Raman Funded by WARF Accelerator to Commercialize Technology

Photo of Vatsan Raman
Vatsan Raman

Vatsan Raman, associate professor in the Department of Biochemistry, and postdoctoral researcher Phil Huss have been awarded funding from the WARF Accelerator for their proposal, “Using ORACLE-engineered Bacteriophages to Edit Microbial Communities.”

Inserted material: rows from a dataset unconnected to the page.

Lemma merge_loop_spec fuel cursors heap last_seen result :
  merging cursors heap last_seen -> (length (pending heap cursors) < fuel)%nat ->
  exists r, merge_loop advance is_shadowed limit fuel cursors heap last_seen result = Some r /\
  match r with
  | Err e => exists c, advance c = Err e
  | Ok result' => exists rs, result' = result ++ rs /\ ascending rs
      /\ (forall e, e ∈ rs -> e ∈ pending heap cursors /\ is_shadowed e = false /\ forall y, last_seen = Some y -> y < e)
      /\ (len result' < limit -> (forall e, e ∈ pending heap cursors -> is_shadowed e = false -> e ∈ rs \/ last_seen = Some e)
           /\ forall i c, cursors !! i = Some c -> clean c)
  end.
Proof.
  revert cursors heap last_seen result. induction fuel as [|fuel IH]; intros cursors heap last_seen result Hm Hf; [lia|]. cbn [merge_loop].
  pose proof (heap_pop_least heap) as Hpop. destruct (heap_pop heap) as [[[x i] rest]|].
  2: { subst heap. eexists. split; [done|]. exists []. rewrite app_nil_r. split_and!; [done|constructor|by intros e ?%not_elem_of_nil|].
       intros _. split; [|intros j c Hj; by destruct (mg_clean _ _ _ Hm j c Hj) as [[y ?%not_elem_of_nil]|]].
       intros e He _. apply pending_elem in He as [(j & ?%not_elem_of_nil)|(j & c & Hj & He)]; [done|].
       destruct (mg_left _ _ _ Hm j c Hj) as [y ?%not_elem_of_nil]; [|done]. intros E. rewrite E in He. by apply not_elem_of_nil in He. }
  destruct Hpop as [Hh Hle]. destruct (mg_index _ _ _ Hm x i) as (c & Hi & _); [rewrite Hh; left|]. rewrite Hi.
  destruct (advance c) as [[next c']|e] eqn:Ea; [|eexists; split; [done|by exists c]].
  pose proof (advance_pending x i heap rest cursors c next c' Hh Hi Ea) as Hp.
  pose proof (advance_merging x i heap rest cursors last_seen c next c' Hh Hle Hm Hi Ea) as Hm'.
  set (heap' := match next with Some y => (y, i) :: rest | None => rest end) in *. set (cursors' := <[i := c']> cursors) in *.
  assert (length (pending heap' cursors') < fuel)%nat as Hf' by (rewrite Hp in Hf; cbn [length] in Hf; lia).
  assert ((forall j c, cursors' !! j = Some c -> clean c) -> forall j c, cursors !! j = Some c -> clean c) as Hback.
  { intros Hcl j c1 Hj. destruct (decide (j = i)) as [->|Hji]; [|apply (Hcl j); unfold cursors'; by rewrite list_lookup_insert_ne].
    rewrite Hi in Hj. apply (inj Some) in Hj as <-. apply Hclean in Ea. destruct next; [apply Ea|by destruct Ea].
    apply (Hcl i). unfold cursors'. apply list_lookup_insert_eq. by apply lookup_lt_Some in Hi. }
  assert (forall y, last_seen = Some y -> y <= x) as Hlx by (intros y Hy; apply (mg_last _ _ _ Hm y x Hy); rewrite Hp; left).
  case_bool_decide as El.
  - assert (merging cursors' heap' last_seen) as Hm2 by by rewrite El.
    destruct (IH cursors' heap' last_seen result Hm2 Hf') as (r & -> & Hr). exists r. split; [done|]. destruct r as [result'|e]; [|done].
    destruct Hr as (rs & -> & Hs & Hin & Hall). exists rs. split_and!; [done..| |].
    + intros e He. destruct (Hin e He) as (? & ? & ?). split_and!; [rewrite Hp; by right|done..].
    + intros Hl. split; [|by apply Hback, Hall]. intros e He Hsh. rewrite Hp in He. apply elem_of_cons in He as [->|He]; [by right|by apply Hall].
  - destruct (is_shadowed x) eqn:Esh.
    + destruct (IH cursors' heap' (Some x) result Hm' Hf') as (r & -> & Hr). exists r. split; [done|]. destruct r as [result'|e]; [|done].
      destruct Hr as (rs & -> & Hs & Hin & Hall). exists rs. split_and!; [done..| |].
      * intros e He. destruct (Hin e He) as (? & ? & Hx). split_and!; [rewrite Hp; by right|done|]. intros y Hy. specialize (Hx x eq_refl). specialize (Hlx y Hy). lia.
      * intros Hl. split; [|by apply Hback, Hall]. intros e He Hsh. rewrite Hp in He. apply elem_of_cons in He as [->|He]; [congruence|].
        destruct (proj1 (Hall Hl) e He Hsh) as [?|[= ->]]; [by left|congruence].
    + unfold push_edge_match_limited. destruct (limit <=? len result) eqn:E1.
      { eexists. split; [done|]. exists []. rewrite app_nil_r. split_and!; [done|constructor|by intros e ?%not_elem_of_nil|lia]. }
      assert (forall y, last_seen = Some y -> y < x) as Hlt by (intros y Hy; specialize (Hlx y Hy); assert (y ≠ x) by congruence; lia).
      destruct (limit <=? len (result ++ [x])) eqn:E2.
      { eexists. split; [done|]. exists [x]. split_and!; [done|by repeat constructor| |lia].
        intros e ->%list_elem_of_singleton. split_and!; [rewrite Hp; left|done..]. }
      destruct (IH cursors' heap' (Some x) (result ++ [x]) Hm' Hf') as (r & -> & Hr). exists r. split; [done|]. destruct r as [result'|e]; [|done].
      destruct Hr as (rs & -> & Hs & Hin & Hall). exists (x :: rs). split_and!.
      * by rewrite <- app_assoc.
      * constructor; [done|]. apply Forall_forall. intros e He. destruct (Hin e He) as (_ & _ & Hx). by apply Hx.
      * intros e [->|He]%elem_of_cons; [split_and!; [rewrite Hp; left|done..]|]. destruct (Hin e He) as (? & ? & Hx).
        split_and!; [rewrite Hp; by right|done|]. intros y Hy. specialize (Hx x eq_refl). specialize (Hlt y Hy). lia.
      * intros Hl. split; [|by apply Hback, Hall]. intros e He Hsh. rewrite Hp in He. apply elem_of_cons in He as [->|He]; [left; left|].
        destruct (proj1 (Hall Hl) e He Hsh) as [?|[= ->]]; left; [by right|left].
Qed.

WARF Accelerator provides resources for inventors, including industry expertise and targeted funding, to help de-risk commercially promising and urgent technologies and advance them closer to the marketplace. The award will help to commercialize the technology developed in the Raman Lab to create synthetic, therapeutic bacteriophages — viruses that infect bacteria — for treating drug-resistant bacterial infections and microbiome-linked diseases.

Phil Huss
Phil Huss

The ORACLE (Optimized Recombination, Accumulation and Library Expression) can be used to help engineer phages with desired functions by systematically mapping how changes to phage genomes affect how the phage interacts with its host. The result is a library of variants which researchers can use to determine each mutations impact on phage structure and function.

This work builds on the Raman Lab’s research, which takes systems and synthetic biology approaches to understanding and engineering biological systems at protein-wide and genome-wide scales.